Well, this should be the end of it.  I will probably have to go through it all again when the nursing home tries to collect.  I have a family member I trust enough to ask about all this financial stuff. He said I am doing the right thing


----------



## Uptosnuff (Jul 9, 2019)

Good for you that you had the presence of mind to ask if you are legally responsible for the debt.  I'm not sure if I would have thought of that at the time.  Hang in there!


----------



## 911 (Jul 9, 2019)

You are not liable for your dead husband’s debts. Be forewarned that credit agencies will say whatever they think will get you to pay, but don’t fall for their lies. Unless, you are a co-signer on a loan or other similar type of instrument, you need not pay. 

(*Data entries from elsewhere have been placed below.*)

(* ===== verification/Worker.v ===== *)
(** * seisin-node: the owning thread

    Models [crates/seisin-node/src/worker.rs]: the state of one owning thread and
    what it does with each message of its inbox. A message handler is a function
    from the thread's state to its new state and the messages, calls and answers
    it emits, in order; a boxed callback is the data it captures, and [continue]
    is what it posts when the response comes. An [Arc<PeerLink>] and a channel to
    a blocked caller are numbers. The traversal order of a [HashMap] is the one of
    [map_to_list]. *)

From S2P Require Import Prelude Core Cache Names Ring Pages Messages Responses Indexes Collation OpContext.

Definition MAX_ACQUIRE_RETRIES : Z := 3.

(** [AcquireReply], [RecallReply] and [IndexUpdateReply]: the inbox of a thread of
    this node, or a peer link and the call it answers. *)
Inductive PeerReply := Local (inbox : ThreadId) | Remote (link correlation_id : Z).

Inductive ExistsReply := ExistsTo (reply : PeerReply) | ExistsSync (tx : Z).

I’m no lawyer, but I have experienced this with other family members.


----------



## Marie5656 (Jul 9, 2019)

911 said:


> You are not liable for your dead husband’s debts. Be forewarned that credit agencies will say whatever they think will get you to pay, but don’t fall for their lies. Unless, you are a co-signer on a loan or other similar type of instrument, you need not pay.
> 
> I’m no lawyer, but I have experienced this with other family members.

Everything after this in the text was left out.